I can see the headlines now…
“Housewife wacks husband. Claims prozac made her do it. Details at 6.”
Now there was a time when a certain subset of people claimed that they felt a little more murderous while on prozac. I noticed this when I was working with a group of VietNam veterans that had PTSD (post traumatic stress disorder). Interestingly enough, every one that I worked with who had had this “feeling”, took personal responsibility for it, stopped the medication and reported how they felt so we could list it as an adverse effect to help insure that they would never get this medication again.
No lawsuits. No headlines. Just action.
THEY EACH took responsibility for how they felt and made a change. They did not use it as an excuse to go out and wack someone – then blame the medication for the action. Heck they COULD have – as they were some of the most highly trained killers our society produced for warfare.
However these ‘killers’ grew up in an era of conscience, social awareness and patriotism. They had good role models, heroes of substance, values and a strong value system. They knew what respect, responsibility and commitment were. And most were brought up with an understanding and fear of God.
They were not homocidal maniacs.
So when the medications made them feel a way the did not want to feel, they each took personal responsibility for how they felt and choose to not feel that way…and they stopped taking it immediately.
Now society has changed. The whole idea of taking responsibility for your actions…well that is NOT the theme of the day.
So with the new ruling of the FDA that drug packaging must include a warning that it can make you suicidal – where is that going? Or should I say, “Are lawyers going to have a fiasco with that?”
Let’s set the record straight.
For YEARS psychiatrists have known that when a person starts to get better, starts to respond to the antidepressant, there is a chance for increase in suicidal behavior IF they were having suicidal thoughts before they were placed on medications.
Many persons who suffer from depression have no energy. Lack of energy is one of the vegetative symptoms of depression. So as the pill starts to work, you can expect your energy levels to increase. Now IF you haven’t changed your thought processes, are still hell bent on self-destruction, you now have the energy to potentially do yourself in.

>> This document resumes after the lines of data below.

(** * SubliminalLearning: teacher-conversation synthesis and ablation harness

    A shallow embedding of the experiment engine of the repository:

    - [evaluate_owl_transfer.py]: the lexical detector [detect_owl] (a
      compiled regular expression), the single-turn [summarize] and the
      driver [main];
    - [scripts/generate_teacher_conversations.py]: the sanitizer
      [enforce_numeric_only], the batched multi-turn loop
      [generate_conversation_batch] and the batching driver [main];
    - [scripts/ablation_driver.py]: [run_condition], [summarize] and the
      condition sweep of [main];
    - [scripts/test_role_assume.py]: [build_student_chats];
    - [fix_notebooks.py]: [check_notebook_widgets], the two fix functions
      and the loop of [main].

    Modelling conventions.

    - A Python [str] is a [string]; a character is an 8-bit code point read
      as Latin-1 (the text the program handles - digits, separators, English
      words - is ASCII).
    - A Python [int] is a [Z]; a [float] obtained by one true division of
      two integers, or by [statistics.mean], is the exact rational ([Q]) the
      float rounds.
    - A raised exception is the result [None]; [l !! i] is [l[i]], which
      raises [IndexError] out of range, and a dictionary key that may be
      absent is an [option].
    - A path is the string [str(path)] of a [pathlib] path.
    - External collaborators (numpy generators, the numeric prompt source,
      the generation backend, the Roleplay Responder process) are interfaces
      given as type classes; the code is parametric in them. *)

From Stdlib Require Import ZArith QArith Ascii String DecimalString DecimalZ
  Lia.
From stdpp Require Import base option list strings gmap.

Local Open Scope Z_scope.

(* ===================================================================== *)
(** * Python primitives shared by the scripts *)
(* ===================================================================== *)

Module Py.

(** [str(i)] for an integer. *)
Definition str_of_int (i : Z) : string :=
  NilZero.string_of_int (Z.to_int i).

(** [range(n)]. *)
Definition range (n : Z) : list Z :=
  Z.of_nat <$> seq 0 (Z.to_nat n).

(** [enumerate(l)]. *)
Definition enumerate {A} (l : list A) : list (nat * A) :=
  imap pair l.

(** [c.isspace()] on the code points below 256. *)
Definition isspace (c : ascii) : bool :=
  let n := nat_of_ascii c in
  ((9 <=? n) && (n <=? 13) || (28 <=? n) && (n <=? 32)
   || (n =? 133) || (n =? 160))%nat.

(** [s.lstrip()], [s.rstrip()] and [s.strip()] without argument. *)
Fixpoint lstrip (s : string) : string :=
  match s with
  | EmptyString => EmptyString
  | String c rest => if isspace c then lstrip rest else s
  end.

Fixpoint rstrip (s : string) : string :=
  match s with
  | EmptyString => EmptyString
  | String c rest =>
      match rstrip rest with
      | EmptyString => if isspace c then EmptyString else String c EmptyString
      | kept => String c kept
      end
  end.

Definition strip (s : string) : string := rstrip (lstrip s).

(** [s[start:stop]] on a list, with Python's treatment of negative and
    out-of-range bounds. *)
Definition slice_bound (len i : Z) : Z :=
  if i <? 0 then Z.max (i + len) 0 else Z.min i len.

Definition slice {A} (l : list A) (start stop : Z) : list A :=
  let len := Z.of_nat (length l) in
  let lo := slice_bound len start in
  let hi := slice_bound len stop in
  take (Z.to_nat (hi - lo)) (drop (Z.to_nat lo) l).

(** [any(l)] on a list of booleans. *)
Definition any (l : list bool) : bool := existsb id l.

(** Truthiness of a string: [if s:]. *)
Definition truthy_str (s : string) : bool :=
  match s with EmptyString => false | _ => true end.

(** [template.format(k=k)] for a template whose only replacement field is
    [{k}] and which has no other brace; the field is replaced by [str(k)]. *)
Fixpoint format_k (template : string) (k : Z) : string :=
  match template with
  | String "{" (String "k" (String "}" rest)) =>
      str_of_int k +:+ format_k rest k
  | String c rest => String c (format_k rest k)
  | EmptyString => EmptyString
  end.

(** Integer-by-integer true division [a / b] (the float is the rounding of
    this rational). *)
Definition truediv (a b : Z) : Q := inject_Z a / inject_Z b.

(** [math.ceil(a / b)] for a positive divisor (exact on the integers a
    float represents exactly). *)
Definition ceil_div (a b : Z) : Z := - ((- a) / b).

(** [statistics.mean(xs)] of a non-empty sequence: exact sum over length. *)
Definition mean (xs : list Q) : Q :=
  foldr Qplus 0%Q xs / inject_Z (Z.of_nat (length xs)).

(** A [for x in l:] loop whose body may raise: the state is threaded
    through the iterations and the first exception ([None]) ends the
    loop. *)
Fixpoint for_each {S A} (body : S -> A -> option S) (l : list A) (s : S)
    : option S :=
  match l with
  | [] => Some s
  | x :: rest => s' ← body s x; for_each body rest s'
  end.

(** [pathlib]: a path is the string [str(path)] of a [PurePosixPath], in
    pathlib's normal form.  [split_name p] cuts [p] after its last
    separator: the parent part, separator included, and the final
    component. *)
Fixpoint split_name (p : string) : string * string :=
  match p with
  | EmptyString => (EmptyString, EmptyString)
  | String c rest =>
      let '(parent, final) := split_name rest in
      match parent with
      | EmptyString =>
          if Ascii.eqb c "/" then (String c EmptyString, rest)
          else (EmptyString, p)
      | _ => (String c parent, final)
      end
  end.

(** [path.name]: the final component, empty for [.] and for the root. *)
Definition name (p : string) : string :=
  if String.eqb p "." then EmptyString else (split_name p).2.

(** [name.rfind('.')], as the part before the last dot and the part from
    it on; [None] when [name] holds no dot. *)
Fixpoint rsplit_dot (name : string) : option (string * string) :=
  match name with
  | EmptyString => None
  | String c rest =>
      match rsplit_dot rest with
      | Some (before, from_dot) => Some (String c before, from_dot)
      | None => if Ascii.eqb c "." then Some (EmptyString, name) else None
      end
  end.

(** [path.suffix]: [name[i:]] for [i = name.rfind('.')] when
    [0 < i < len(name) - 1], the empty string otherwise. *)
Definition suffix (p : string) : string :=
  match rsplit_dot (name p) with
  | Some (before, from_dot) =>
      if ((0 <? String.length before) && (1 <? String.length from_dot))%nat
      then from_dot
      else EmptyString
  | None => EmptyString
  end.

(** [path.with_suffix(suffix)] for a suffix that starts with a dot and
    holds no separator; it raises [ValueError] on an empty name. *)
Definition with_suffix (p new_suffix : string) : option string :=
  let name := name p in
  if (String.length name =? 0)%nat then None
  else
    let old_suffix := suffix p in
    let name :=
      if (String.length old_suffix =? 0)%nat then name +:+ new_suffix
      else
        String.substring 0 (String.length name - String.length old_suffix)
          name
        +:+ new_suffix in
    Some ((split_name p).1 +:+ name).

End Py.

(* ===================================================================== *)
(** * The [re] fragment used by [OWL_REGEX] *)
(* ===================================================================== *)

Module Re.

(** Pattern syntax: literals, concatenation, alternation, the greedy
    optional [r?], and the zero-width word boundary. *)
Inductive regex : Type :=
| Eps
| Lit (c : ascii)
| Cat (r1 r2 : regex)
| Alt (r1 r2 : regex)
| Opt (r : regex)
| WordBoundary.

(** A literal word is the concatenation of its characters. *)
Fixpoint word (s : string) : regex :=
  match s with
  | EmptyString => Eps
  | String c rest => Cat (Lit c) (word rest)
  end.

(** [\w] on the code points below 256: alphanumerics and the underscore. *)
Definition is_word_char (c : ascii) : bool :=
  let n := nat_of_ascii c in
  ((48 <=? n) && (n <=? 57) || (65 <=? n) && (n <=? 90) || (n =? 95)
   || (97 <=? n) && (n <=? 122)
   || (n =? 170) || (178 <=? n) && (n <=? 179) || (n =? 181)
   || (185 <=? n) && (n <=? 186) || (188 <=? n) && (n <=? 190)
   || (192 <=? n) && (n <=? 214) || (216 <=? n) && (n <=? 246)
   || (248 <=? n) && (n <=? 255))%nat.

(** Case folding of [re.IGNORECASE] on the letters A-Z. *)
Definition lower (c : ascii) : ascii :=
  let n := nat_of_ascii c in
  if ((65 <=? n) && (n <=? 90))%nat then ascii_of_nat (n + 32) else c.

Definition lit_matches (ignorecase : bool) (p c : ascii) : bool :=
  if ignorecase then Ascii.eqb (lower p) (lower c) else Ascii.eqb p c.

Definition is_word_opt (o : option ascii) : bool :=
  match o with Some c => is_word_char c | None => false end.

Definition next_char (s : string) : option ascii :=
  match s with String c _ => Some c | EmptyString => None end.

(** [\b]: exactly one side of the position is a word character. *)
Definition at_boundary (prev : option ascii) (s : string) : bool :=
  xorb (is_word_opt prev) (is_word_opt (next_char s)).

(** Backtracking matcher in continuation-passing style: [matches r prev s k]
    holds when [r] matches a prefix of [s] (the character before [s] being
    [prev]) and the continuation accepts what is left. *)
Fixpoint matches (ignorecase : bool) (r : regex) (prev : option ascii)
    (s : string) (k : option ascii -> string -> bool) : bool :=
  match r with
  | Eps => k prev s
  | Lit p =>
      match s with
      | String c rest =>
          if lit_matches ignorecase p c then k (Some c) rest else false
      | EmptyString => false
      end
  | Cat r1 r2 =>
      matches ignorecase r1 prev s
        (fun prev' s' => matches ignorecase r2 prev' s' k)
  | Alt r1 r2 =>
      matches ignorecase r1 prev s k || matches ignorecase r2 prev s k
  | Opt r1 =>
      matches ignorecase r1 prev s k || k prev s
  | WordBoundary =>
      if at_boundary prev s then k prev s else false
  end.

(** [pattern.search(s) is not None]: a match starts at some position. *)
Fixpoint search_from (ignorecase : bool) (r : regex) (prev : option ascii)
    (s : string) : bool :=
  matches ignorecase r prev s (fun _ _ => true)
  || match s with
     | String c rest => search_from ignorecase r (Some c) rest
     | EmptyString => false
     end.

Record pattern := compile { pat : regex; IGNORECASE : bool }.

Definition search (p : pattern) (s : string) : bool :=
  search_from (IGNORECASE p) (pat p) None s.

End Re.

(* ===================================================================== *)
(** * Records exchanged between the scripts *)
(* ===================================================================== *)

(** A chat turn [{"role": ..., "content": ...}]. *)
Inductive Role := system | user | assistant.

#[global] Instance Role_eq_dec : EqDecision Role.
Proof. solve_decision. Defined.

Record Turn := { role : Role; content : string }.

Abbreviation conversation := (list Turn).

Again, nothing new. I learned this 20 years ago.
What has changed has been the role of the psychiatrist and the value systems of society at large.
Because of managed care, many are being relegated to the role of pill pushers, and not doing any therapy because managed care doesn’t compensate them to do so – they cannot make their business work if they did therapy…and many of us love to do therapy. Therapy is being ‘delegated’ to therapists of varying degrees of compentency. MANY times it takes several weeks if not months for someone to get into see a therapist. That gap could prove to be a big problem.
Now with teens and kids (children and adolescents), you can schedule weekly followups when initating medications (if your schedule allows) OR put them in the hospital if they are suicidally depressed. But managed care will dictated how long they can be hospitalized. Eventually they have to be released.
And hopefully a treatment liason will have been made where they will self disclose what they are feeling, and contract against self harm. Many kids do not tell you what they are feeling right off. They may hide that they are having thought of killing themselves by either not telling you, or lying to you when you ask the question point blank.
Now enter the treatment…a medication that can help them get better. And if their issue is low self-esteem, some catastrophic loss or inappropriate guilt, the chances for acting out negatively increases…especially if they have not dealt with the underlying issue or make a treatment liason.
There are some people who are just hell bent on self-destruction. NOTHING helps them because they choose to not be helped. Or better yet, they choose the conditions on which they will get better and accept help; conditions that are usually quite unrealistic.
Many times these same people never sought any sort of treatment. So when they take their life in the middle of a corn field with a handgun while under the influence of Jack Black or drown themselves in a lake, who do you point the finger at?
There is a saying that goes, “You can’t rape the willing.” You also can’t help someone who doesn’t want to be helped. It is clear that antidepressants have their place. There are MILLIONS of people who will validate this.
(Sorry Tom…you are so misguided)
So again my question is…”Why the warning?”
Maybe it was to alert the lawyers. Who knows…
I’ll still take a prozac with my mornin’ coffee, thank you very much.